TASK GOAL: From the entries that follow, copy exactly the lines beginning at the line holding "Fixpoint toLowerCase (s" and continuing through the line holding "(** the ASCII".

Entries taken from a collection
BEGIN
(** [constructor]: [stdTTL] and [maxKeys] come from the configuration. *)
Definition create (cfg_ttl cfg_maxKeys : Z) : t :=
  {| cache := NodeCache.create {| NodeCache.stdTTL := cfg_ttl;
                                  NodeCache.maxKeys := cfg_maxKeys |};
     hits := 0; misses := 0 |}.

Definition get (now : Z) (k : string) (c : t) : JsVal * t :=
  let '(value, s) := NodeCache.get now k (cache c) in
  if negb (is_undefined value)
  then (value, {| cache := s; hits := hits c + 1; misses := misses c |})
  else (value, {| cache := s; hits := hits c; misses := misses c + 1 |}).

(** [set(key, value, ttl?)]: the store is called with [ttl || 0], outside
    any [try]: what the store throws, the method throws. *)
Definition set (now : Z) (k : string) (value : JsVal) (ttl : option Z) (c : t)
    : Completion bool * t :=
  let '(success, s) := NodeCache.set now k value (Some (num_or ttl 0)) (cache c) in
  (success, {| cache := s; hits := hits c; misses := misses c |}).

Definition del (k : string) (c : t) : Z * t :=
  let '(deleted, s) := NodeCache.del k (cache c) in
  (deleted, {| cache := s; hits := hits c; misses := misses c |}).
END
BEGIN
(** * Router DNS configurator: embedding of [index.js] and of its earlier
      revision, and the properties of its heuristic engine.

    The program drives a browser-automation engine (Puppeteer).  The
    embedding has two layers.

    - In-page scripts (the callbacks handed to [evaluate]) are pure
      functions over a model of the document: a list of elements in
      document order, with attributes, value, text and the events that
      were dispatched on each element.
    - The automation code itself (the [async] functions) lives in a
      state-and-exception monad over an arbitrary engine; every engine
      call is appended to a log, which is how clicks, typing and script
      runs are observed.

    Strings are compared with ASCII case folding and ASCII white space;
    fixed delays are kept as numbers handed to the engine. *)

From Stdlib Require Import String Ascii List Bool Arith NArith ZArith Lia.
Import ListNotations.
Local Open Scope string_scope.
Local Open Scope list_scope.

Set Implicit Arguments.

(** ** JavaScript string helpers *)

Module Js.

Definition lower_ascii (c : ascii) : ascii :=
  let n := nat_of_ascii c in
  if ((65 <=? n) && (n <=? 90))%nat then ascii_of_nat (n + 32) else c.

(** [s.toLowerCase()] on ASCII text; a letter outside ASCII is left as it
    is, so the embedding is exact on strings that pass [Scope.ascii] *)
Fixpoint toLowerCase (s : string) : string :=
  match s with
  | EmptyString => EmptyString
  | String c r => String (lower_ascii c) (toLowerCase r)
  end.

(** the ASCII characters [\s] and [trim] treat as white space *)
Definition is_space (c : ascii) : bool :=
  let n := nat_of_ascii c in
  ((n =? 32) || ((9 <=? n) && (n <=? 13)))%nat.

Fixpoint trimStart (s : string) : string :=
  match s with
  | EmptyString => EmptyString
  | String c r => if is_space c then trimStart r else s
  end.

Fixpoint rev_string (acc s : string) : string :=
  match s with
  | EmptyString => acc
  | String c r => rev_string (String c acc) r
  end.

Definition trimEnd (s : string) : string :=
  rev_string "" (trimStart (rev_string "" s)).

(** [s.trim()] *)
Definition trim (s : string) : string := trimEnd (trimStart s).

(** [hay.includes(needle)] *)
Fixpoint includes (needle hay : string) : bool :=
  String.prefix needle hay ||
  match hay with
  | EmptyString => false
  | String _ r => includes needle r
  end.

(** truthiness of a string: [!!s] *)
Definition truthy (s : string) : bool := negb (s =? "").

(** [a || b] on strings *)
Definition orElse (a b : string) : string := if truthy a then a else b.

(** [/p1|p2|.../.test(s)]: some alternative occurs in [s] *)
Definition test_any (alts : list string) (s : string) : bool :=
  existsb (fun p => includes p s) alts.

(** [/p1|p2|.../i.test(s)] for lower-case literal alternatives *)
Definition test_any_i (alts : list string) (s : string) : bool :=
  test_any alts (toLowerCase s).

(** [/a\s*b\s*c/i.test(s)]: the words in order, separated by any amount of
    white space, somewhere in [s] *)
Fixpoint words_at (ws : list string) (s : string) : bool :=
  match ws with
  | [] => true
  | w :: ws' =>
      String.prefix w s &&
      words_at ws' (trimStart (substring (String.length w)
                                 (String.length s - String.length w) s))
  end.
END
TASK SOLUTION:
Fixpoint toLowerCase (s : string) : string :=
  match s with
  | EmptyString => EmptyString
  | String c r => String (lower_ascii c) (toLowerCase r)
  end.

(** the ASCII characters [\s] and [trim] treat as white space *)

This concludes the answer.